Targeting Fundamental Aspects of Protein-Ligand Interactions to Improve Computer-Aided Molecular Design
Abstract
Molecular recognition, based on highly complex non-covalent interactions between protein and ligands, plays key roles in biological processes. Thus, knowledge of the process is crucial for understanding phenomena at all biological levels and for many applications, notably drug discovery. However, we lack sufficient fundamental knowledge and robust experimental data to elucidate and rigorously model the interactions involved. This is a major obstacle to the efficient solution of diverse medical and biological problems.

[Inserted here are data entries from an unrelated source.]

(** Modelled from the spec: the body of the parser, the contract
    [parse(buffer) -> Datagram | ParseError] of section 4.1 for the
    statement [name:value|type[|@sampleRate][|#tag1:val1,...]].
    [max_size] is the configured maximum datagram size.  The spec does
    not say which kind is reported for a statement with several
    defects; here the checks run in the order size, name, type, value,
    options, a statement without a type field is of unknown type, and
    optional fields that are not a valid rate followed by tags are
    reported as an invalid sample rate. *)
Definition parse (max_size : nat) (buffer : list byte) : parse_result :=
  if (max_size <? length buffer)%nat then Failure TooLarge
  else
    match split_at x3a buffer with
    | None => Failure MalformedName
    | Some (name, rest) =>
        if negb (valid_name name) then Failure MalformedName
        else
          match split_all x7c rest with
          | value :: ty :: opts =>
              match type_of_token ty with
              | None => Failure UnknownType
              | Some t =>
                  match parse_value t value with
                  | None => Failure MalformedValue
                  | Some v =>
                      match parse_options opts with
                      | None => Failure InvalidSampleRate
                      | Some (rate, tags) =>
                          Parsed {| dg_name := name;
                                    dg_type := t;
                                    dg_value := v;
                                    dg_sampleRate := rate;
                                    dg_tags := tags |}
                      end
                  end
              end
          | _ => Failure UnknownType
          end
    end.

(** [basic_parser_parse(buffer, &datagram)], as parser-basic.h declares
    and documents it: the [int] returned is 1 on success and 0 on fail,
    and the one placeholder is populated with the parsed data if they
    are valid.  The result is the value returned and the datagram put
    in the placeholder, if any. *)
Definition basic_parser_parse (max_size : nat) (buffer : list byte)
  : Z * option statsd_datagram :=
  match parse max_size buffer with
  | Parsed d => (1, Some d)
  | Failure _ => (0, None)
  end.

(** The datagrams a call hands to its caller. *)
Definition yielded (r : Z * option statsd_datagram) : list statsd_datagram :=
  match snd r with
  | Some d => [d]
  | None => []
  end.

(** The statements of a buffer: the lines between newlines. *)
Definition statements (buffer : list byte) : list (list byte) :=
  split_all x0a buffer.

(** The interface of parser-basic.h over any body of the parser: the
    [int] returned and the one placeholder, whatever the body does with
    the buffer.  [basic_parser_parse] is this call with [parse] as the
    body. *)
Definition header_call (body : list byte -> parse_result)
    (buffer : list byte) : Z * option statsd_datagram :=
  match body buffer with
  | Parsed d => (1, Some d)
  | Failure _ => (0, None)
  end.

End Statsd.

(** ** Inputs used in the worked cases *)

(** [MAXPATHLEN] on Linux, and the numbers of the file
    "350735.47 234388.90\n". *)
Definition PATH_MAX_linux : nat := 4096.

Definition lit_uptime : Libc.literal :=
  {| Libc.l_sign := [];
     Libc.l_int := bytes "350735";
     Libc.l_frac := Some (bytes "47");
     Libc.l_exp := None |}.

Definition lit_idle : Libc.literal :=
  {| Libc.l_sign := [];
     Libc.l_int := bytes "234388";
     Libc.l_frac := Some (bytes "90");
     Libc.l_exp := None |}.

Definition lit_zero : Libc.literal :=
  {| Libc.l_sign := [];
     Libc.l_int := bytes "0";
     Libc.l_frac := None;
     Libc.l_exp := None |}.

(** A structure that holds values of an earlier call. *)
Definition stale : proc_uptime_t Q :=
  {| uptime := Qmake 7 1; idletime := Qmake 8 1 |}.

(** [refresh_proc_uptime] with rational numbers in the place of
    [double]s, on Linux, with an empty [linux_statspath]. *)
Definition refresh_Q : os_model -> (nat -> byte) -> proc_uptime_t Q
                       -> M (Z * proc_uptime_t Q) :=
  refresh_proc_uptime Q (Qmake 0 1) PATH_MAX_linux []
    (sscanf_lf_lf Q Decimal.decimal_value).

(** The maximum datagram size of the worked cases. *)
Definition max_udp : nat := 1472.

(** ** Other layouts of the uptime file, and other systems *)

(** Two numbers with white space [ws1] before them and [ws2] between
    them, then [tail], then one last byte. *)
Definition uptime_layout (ws1 : list byte) (a : Libc.literal)
    (ws2 : list byte) (b : Libc.literal) (tail : list byte) (c : byte)
  : list byte :=
  ws1 ++ Libc.render a ++ ws2 ++ Libc.render b ++ tail ++ [c].

(** One number, white space, one last byte. *)
Definition single_number_text (a : Libc.literal) (ws : list byte) (c : byte)
  : list byte :=
  Libc.render a ++ ws ++ [c].

(** A system that gives the three answers written. *)
Definition os_answers (o : sysret nat) (r : sysret (list byte))
    (c : sysret unit) : os_model :=
  {| os_open := fun _ => o;
     os_read := fun _ => r;
     os_close := fun _ => c |}.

Therefore, in the proposed research we will design and synthesize novel sets of small organic molecules to be used as chemical probes to target fundamental questions of protein-ligand interactions, including the electronic properties of non-covalent interactions, enthalpy and entropy components, dynamics, on-off rates and solvent effects. In intense inter- and multi-disciplinary efforts, we will combine organic synthesis with state-of-the-art and novel techniques (experimental and computational) to explore three medically important protein-ligand systems. We have formulated sets of four sub-projects and goals, which will individually will yield new methods and knowledge in bioorganic, medicinal and computational chemistry. They will all also contribute to a unique long-term objective: to link interactions at atomic levels (geometries and energies) to molecular level interactions (dynamics, thermodynamic and kinetic profiles) and ultimately to cellular responses, providing the foundations for a new paradigm that we call translational chemistry.

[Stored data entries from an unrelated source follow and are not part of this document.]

(** X14.  On faces that belong to no mesh and whose rings close,
    [initEdges] runs to the end and files every half-edge of every
    input face exactly once, under the pair of vertex addresses
    [(v1, v2)] of its end points: the list of a pair is what it was
    before, followed by the half-edges from [v1] to [v2] in the order
    of the faces and of their rings.  Nothing is filed among the
    complex edges. *)
Theorem initEdges_files_half_edges (faces : list ptr) (st : FaceStitcher.t)
        (s : store) :
  faces_ready s faces ->
  twins_valid (st_edges s) ->
  Forall (fun f => ~ face_owned s f) faces ->
  Z.of_nat (length faces) < SizeT.modulus ->
  exists st' s' rings,
    FaceStitcher.initEdges faces st s = Ok (st', s')
    /\ Forall2 (fun f l => face_ring s f = Some l) faces rings
    /\ (forall key,
          default [] (FaceStitcher.edges st' !! key)
          = default [] (FaceStitcher.edges st !! key)
            ++ filter (fun e => edge_key (st_edges s) e = Some key) (concat rings))
    /\ FaceStitcher.complex_edges st' = FaceStitcher.complex_edges st.
Proof.
  intros Hready Hvalid Hfree Hlen.
  destruct (initEdges_faces_ok faces 0 st s Hready Hvalid) as
    [[Hex _]|[_ (st1 & s1 & Hrun & _)]]; [lia|lia| |].
  { by destruct (Exists_Forall_not _ _ Hex Hfree). }
  destruct (initEdges_faces_files s faces _ _ _ _ _ _
              (rev_cleared_refl _) (ids_assigned_refl _) Hrun) as (rings & Hrings & Hst1).
  eexists _, s1, rings. split.
  { unfold FaceStitcher.initEdges. rewrite (bind_Ok _ _ _ _ _ Hrun). reflexivity. }
  split; [done|]. simpl. split.
  - intros key. rewrite Hst1. apply file_edges_lookup.
  - rewrite Hst1. apply file_edges_complex.
Qed.

Lemma initEdges_files_half_edges_witness :
  let faces := [10%N; 11%N] in
  let st := FaceStitcher.empty in
  let s := two_triangles_store in
  exists st' s' rings,
    FaceStitcher.initEdges faces st s = Ok (st', s')
    /\ Forall2 (fun f l => face_ring s f = Some l) faces rings
    /\ (forall key,
          default [] (FaceStitcher.edges st' !! key)
          = default [] (FaceStitcher.edges st !! key)
            ++ filter (fun e => edge_key (st_edges s) e = Some key) (concat rings))
    /\ FaceStitcher.complex_edges st' = FaceStitcher.complex_edges st.
Proof.
  apply (initEdges_files_half_edges [10%N; 11%N] FaceStitcher.empty two_triangles_store).
  - repeat constructor; vm_compute; eauto.
  - apply (bool_decide_unpack _). vm_compute. reflexivity.
  - repeat constructor; intros (F & HF & Hm); vm_compute in HF;
      injection HF as <-; by apply Hm.
  - vm_compute. reflexivity.
Defined.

Even if only partially successful, this research will provide: novel insights into protein-ligand interactions and their effects on biological processes; major revisions of established perceptions in medicinal chemistry; and radically new predictive methods for use in molecular design and various other applications, thereby accelerating the discovery of drugs and agents for other purposes.
The computational chemistry will include geometry optimisations and energies of protein and ligands using quantum mechanics, and molecular dynamics simulations of protein and ligands.